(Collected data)
_____

Lemma cheapest_entry {L : CmpLaws dec_cmp} cs maps s c :
  maps_of cs maps -> (s, c) ∈ cheapest_by_slug maps ->
  c ∈ cs /\ slug c.2 = s /\
  forall c', c' ∈ cs -> slug c'.2 = s -> not_cheaper c' c.
Proof.
  intros Hm H0.
  assert (bt_get String.compare s (cheapest_by_slug maps) = Some c) as Hin
    by (apply (bt_elem_get String.compare); [apply Hm|done]).
  pose proof (mo_cheapest _ _ Hm s) as H. rewrite Hin in H. destruct H as [Hc Hmin].
  apply elem_of_filter_b in Hc as [Hs%String.eqb_eq Hc]. split_and!; [done..|].
  intros c' Hc' Hs'. apply Hmin, elem_of_filter_b. by rewrite String.eqb_eq.
Qed.

Lemma cheapest_get {L : CmpLaws dec_cmp} cs maps c :
  maps_of cs maps -> c ∈ cs -> exists c', bt_get String.compare (slug c.2) (cheapest_by_slug maps) = Some c'.
Proof.
  intros Hm Hc. pose proof (mo_cheapest _ _ Hm (slug c.2)) as H.
  destruct (bt_get _ _ _) as [c'|]; [eauto|]. cbn in H. exfalso.
  assert (c ∈ for_slug (slug c.2) cs) as Hin by (apply elem_of_filter_b; by rewrite String.eqb_refl).
  rewrite H in Hin. inversion Hin.
Qed.

Lemma listed_sorted {L : CmpLaws dec_cmp} cs maps models :
  maps_of cs maps -> Forall2 (fun e m => into_model e.2 = Done m) (cheapest_by_slug maps) models ->
  StronglySorted (fun a b => String.compare (cm_id a) (cm_id b) = Lt) models.
Proof.
  intros Hm Hd.
  assert (forall e cm, into_model e = Done cm -> cm_id cm = slug e.2) as Hid.
  { unfold into_model. by intros e cm (pr & _ & [= <-])%bind_Done. }
  pose proof (mo_sorted_c _ _ Hm) as Hs. unfold bt_sorted in Hs.
  assert (forall e : string * CatalogCandidate, e ∈ cheapest_by_slug maps -> slug (snd (snd e)) = fst e) as Hk.
  { intros [k c] Hin. by apply (cheapest_entry _ _ _ _ Hm) in Hin as (_ & ? & _). }
  clear Hm. induction Hd as [|e cm es cms Hcm Hd IH]; [constructor|].
  apply StronglySorted_inv in Hs as [Hs Hall]. constructor.
  - apply IH; [done|]. intros x Hx. apply Hk. by right.
  - apply Forall_forall. intros b Hb. apply list_elem_of_lookup in Hb as [i Hi].
    apply (Forall2_lookup_r _ _ _ _ _ Hd) in Hi as (x & Hx & Hb). apply list_elem_of_lookup_2 in Hx.
    rewrite Forall_forall in Hall. cbv beta in Hcm, Hb.
    rewrite (Hid _ _ Hcm), (Hid _ _ Hb), (Hk e), (Hk x); [|by right|left]. by apply Hall.
Qed.

(** [m] is a mapping of an enabled provider of the profile. *)
Definition mapped (r : Registry) (profile : RoutingProfile) (p : Provider) (m : ModelMapping) : Prop :=
  p ∈ providers r /\ enabled p = true /\ profile ∈ profiles p /\ m ∈ models p.

Lemma mapped_candidates r profile p m : mapped r profile p m <-> (p, m) ∈ catalog_candidates r profile.
Proof.
  unfold mapped, catalog_candidates, supports. rewrite list_elem_of_bind. split.
  - intros (Hp & He & Hs & Hm). exists p. split; [by apply list_elem_of_fmap_2|].
    apply elem_of_filter_b. by rewrite He, bool_decide_eq_true_2.
  - intros (q & (m' & [= <- <-] & Hm)%list_elem_of_fmap & [[He Hs]%andb_true_iff Hp]%elem_of_filter_b).
    by apply bool_decide_eq_true in Hs.
Qed.

Section Listed.
Context (val : decimal -> Q) {L : DecimalLaws val}.

(** A price per million tokens, printed per token. *)
Definition per_token (price : decimal) (text : string) : Prop :=
  exists q, dec_checked_div price (dec_of_Z 1000000) = Some q /\ text = dec_to_string (dec_normalize q) /\
    (representable (val price / inject_Z 1000000) -> (val q == val price / inject_Z 1000000)%Q).

Lemma per_token_price_spec price text : per_token_price price = Done text -> per_token price text.
Proof.
  unfold per_token_price, dec_div. intros (q & Hq%expect_Done & [= <-])%bind_Done. exists q. split_and!; [done..|].
  assert (val (dec_of_Z 1000000) == inject_Z 1000000)%Q as E by (apply law_of_Z; vm_compute; split; discriminate).
  intros Hr. destruct (law_div_exact price (dec_of_Z 1000000)) as (c & Hc & Hv).
  - by rewrite E.
  - eapply representable_compat; [|exact Hr]. by rewrite E.
  - unfold TOKENS_PER_MILLION in Hq. rewrite Hq in Hc. injection Hc as <-. by rewrite Hv, E.
Qed.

_____

→ **Your instructions**
Every line above that holds "CmpLaws" should be copied out.

→ **Expected answer**
Lemma cheapest_entry {L : CmpLaws dec_cmp} cs maps s c :
Lemma cheapest_get {L : CmpLaws dec_cmp} cs maps c :
Lemma listed_sorted {L : CmpLaws dec_cmp} cs maps models :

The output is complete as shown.